Donald Christopher Clark (born May 30, 1975) is an American musician and graphic designer. He was the rhythm guitarist and bassist for the Christian metal band, Demon Hunter, which he co-founded with his brother, vocalist Ryan Clark. Before Demon Hunter, Clark was a former guitarist and co-founder of Training for Utopia with Rob Dennler. He appears on Zao's The Lesser Lights of Heaven DVD.

== History ==
Before forming TFU and Demon Hunter, Clark was in a local band called Offset. Offset never recorded anything and was short lived.

Clark then started Training for Utopia with Rob Dennler. Clark formed the band with the Rob Dennler (vocals), Steve Saxby (bass) and Morley Boyer (drums). Dennler left the band in 1996 and Ryan joined the band. The band released an EP, a Split EP, and two studio albums.

He and his brother formed Demon Hunter in 2000 and released their debut album late the following year through Solid State Records. The group would continue to steadily gain exposure throughout the 2000s.

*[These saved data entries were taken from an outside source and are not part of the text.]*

(* ===== verification/MemoryServer.v ===== *)
(** * The server over the in-memory stores

    The world of a server built from the reference stores of store.go, one
    thread at a time: a clock that stands still, a list of identifiers to
    generate, State objects by identity, an application that accepts, and
    the outbound queue of the connection. *)

From Stdlib Require Import Ascii String.
From S2P Require Import Prelude Utf8 Json Types Codec Capability State Validate Outbound Store Client Sha256 Program Server ServerStream.
Open Scope string_scope.
Open Scope list_scope.
Open Scope go_scope.
Open Scope Z_scope.

Record memory := mkMemory {
  mm_now : time;
  mm_ids : list string;
  mm_sessions : gmap string SessionState;
  mm_dedup : MemoryDedupStore;
  mm_replay : MemoryReplayStore;
  mm_states : list StateObject;
  mm_flights : Flights;
  mm_outbound : OutboundQueue;
  mm_handled : list (string * string)
}.
#[export] Instance memory_eta : Eta memory := fun m =>
  mkMemory (mm_now m) (mm_ids m) (mm_sessions m) (mm_dedup m) (mm_replay m) (mm_states m) (mm_flights m)
    (mm_outbound m) (mm_handled m).

Definition new_memory (now : time) (ids : list string) (states : list StateObject) : memory :=
  mkMemory now ids ∅ (NewMemoryDedupStore (24 * Hour)) NewMemoryReplayStore states noFlights NewOutboundQueue [].

Definition of_res {A} (r : res A) : cb A := match r with Ok a => CRet a | Err e => CFail e end.
Definition of_err (e : option goerror) : cb unit := match e with None => CRet tt | Some e => CFail e end.
Definition next_id (m : memory) : option (memory * cb string) :=
  match mm_ids m with
  | id :: ids => Some (m <| mm_ids := ids |>, CRet id)
  | [] => Some (m, CFail (ENew "no more identifiers"))
  end.

Section world.
Context {ST : StdText}.

Definition memory_world : world memory := fun X e =>
  match e in eff X return memory → option (memory * X) with
  | ENow => fun m => Some (m, mm_now m)
  | ENewSessionID => next_id
  | ENewFrameID => next_id
  | ESessionCreate state => fun m =>
      let '(sessions, err) := Session_Create (mm_sessions m) state in
      Some (m <| mm_sessions := sessions |>, of_err err)
  | ESessionLookup sid now => fun m => Some (m, CRet (Session_Lookup (mm_sessions m) sid now))
  | EClaim sid mid fp => fun m =>
      let '(d, r) := Dedup_Claim (mm_dedup m) (mm_now m) sid mid fp in Some (m <| mm_dedup := d |>, CRet r)
  | EComplete sid mid ack => fun m =>
      let '(d, err) := Dedup_Complete (mm_dedup m) (mm_now m) sid mid (Some ack) in
      Some (m <| mm_dedup := d |>, of_err err)
  | ECurrentSeq sid => fun m => Some (m, CRet (CurrentSeq (mm_replay m) sid))
  | EReplay sid after through limits => fun m =>
      Some (m, of_res (Replay (mm_replay m) sid after through limits))
  | EAppend sid eid ety content ts => fun m =>
      let '(store, r) := Append (mm_replay m) sid eid ety content ts in
      Some (m <| mm_replay := store |>, of_res r)
  | EHandleSend id payload => fun m => Some (m <| mm_handled := mm_handled m ++ [(id, payload)] |>, CRet tt)
  | EStateGet ns id => fun m =>
      Some (m, CRet (List.find (fun o => bool_decide (Identity o = (ns, id))) (mm_states m)))
  | ESnapshot nss _ => fun m =>
      Some (m, CRet (List.filter (fun o => str_in (so_Namespace o) nss) (mm_states m)))
  | EFail _ => fun m => Some (m, CRet tt)
  | EAcquireFlight key fp => fun m =>
      let '(F, x) := acquireFlight key fp (mm_flights m) in Some (m <| mm_flights := F |>, x)
  | EFinishFlight key f => fun m => Some (m <| mm_flights := finishFlight key f (mm_flights m) |>, tt)
  | EBeginSendCallback key f => fun m =>
      let '(F, x) := beginSendCallback key f (mm_flights m) in Some (m <| mm_flights := F |>, x)
  | EEndSendCallback f => fun m => Some (m <| mm_flights := endSendCallback f (mm_flights m) |>, tt)
  | ESetFlightACK f ack => fun m => Some (m <| mm_flights := setFlightACK f ack (mm_flights m) |>, tt)
  | EFlightACK f => fun m => Some (m, flightACK f (mm_flights m))
  | EWaitFlight _ => fun _ => None
  | EStreamEnter _ => fun m => Some (m, None)
  | EStreamLeave _ => fun m => Some (m, tt)
  | EStreamCallback _ _ => fun m => Some (m, false)
  | EEnqueueBatch frames => fun m =>
      let '(q, err) := EnqueueBatch (mm_outbound m) frames in Some (m <| mm_outbound := q |>, err)
  | ECloseOutbound => fun m => Some (m <| mm_outbound := Queue_Close (mm_outbound m) |>, tt)
  end.

(** Run one handler, and a list of inbound frames. *)
Definition run_memory {A} (p : go A) (m : memory) : memory * option (outcome A) :=
  match exec memory_world p m with
  | Some (m', _, o) => (m', Some o)
  | None => (m, None)
  end.
Definition memory_trace {A} (p : go A) (m : memory) : list event :=
  match exec memory_world p m with Some (_, t, _) => t | None => [] end.
Definition process_all (c : ServerConfig) (frames : list Envelope) (m : memory) : memory :=
  foldl (fun m frame => (run_memory (invokeServerProcess c frame) m).1) m frames.

Lemma memory_trace_traces {A} (p : go A) m o :
  (run_memory p m).2 = Some o → traces p (memory_trace p m) o.
Proof.
  unfold run_memory, memory_trace. destruct (exec memory_world p m) as [[[m1 t] o']|] eqn:E; [|done].
  intros [= <-]. by eapply exec_traces.
Qed.
End world.

(** ** A scenario: a Session with state-sync and three events *)

Section demo.
#[local] Existing Instance demo_text.

Definition demo_server : ServerConfig :=
  match NewServerProtocol
          (mkServerConfig DefaultLimits (Some (mkRegistry {[CapabilityStateSync := [CapabilityStateSyncVersion]]}))
             true true (24 * Hour) (24 * Hour) (24 * Hour) Hour true 0 0 false)
          (mkServerDependencies true true (Some (24 * Hour)) true true true) with
  | Ok c => c
  | Err _ => DefaultServerConfig
  end.
Definition demo_in (type id sid payload : string) : Envelope :=
  mkEnvelope WireVersionV2 type id sid 0 1000 (js payload).
Definition demo_hello : Envelope :=
  demo_in FrameHello "h1" ""
    "{'client_name':'c','capabilities':[{'name':'state-sync','versions':[1],'required':true}]}".
Definition demo_objects : list StateObject :=
  [mkStateObject "room" "b" 1 (js "{'n':2}"); mkStateObject "room" "a" 4 (js "{'n':1}");
   mkStateObject "user" "u" 1 (js "{}")].
Definition demo_memory : memory :=
  let m := process_all demo_server [demo_hello] (new_memory 5000000000 ["s1"; "snap1"] demo_objects) in
  foldl (fun m id => (run_memory (PublishEvent demo_server "s1" id "t" (js "{'n':1}") true) m).1) m
    ["e1"; "e2"; "e3"].
Definition demo_resume : Envelope :=
  demo_in FrameResume "" "s1" "{'last_seq':1,'state_sync':{'namespaces':['room']}}".
End demo.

His grandfather, an artist, helped inspire his grandsons' work in graphic design, which is their true day job. Ryan and Don founded Seattle-based Asterik Studio with their friend Demetre Arges in 2000. The design studio has created CD packaging, poster art, web design, and/or merchandise design for hundreds of artists including Poison the Well, Liz Phair, P.O.D., and The White Stripes; however, Clark also notes that he is not a fine artist and that such work is typically outsourced. Based on their design experience, Don and Ryan authored a chapter in the book New Masters of Photoshop, Volume 2 (ISBN 1590593154). In 2007, the brothers had announced that they were leaving Asterik to start Invisible Creature.

Clark was nominated for a Grammy Award for Best Album packaging for The Folds' Secrets Keep You Sick. He lives in Seattle, Washington, with his wife and two children.

On August 12, 2009, in Seattle, Washington, at El Corazón, Demon Hunter announced that Don Clark had left the band to pursue his career in graphic design and to be with his family.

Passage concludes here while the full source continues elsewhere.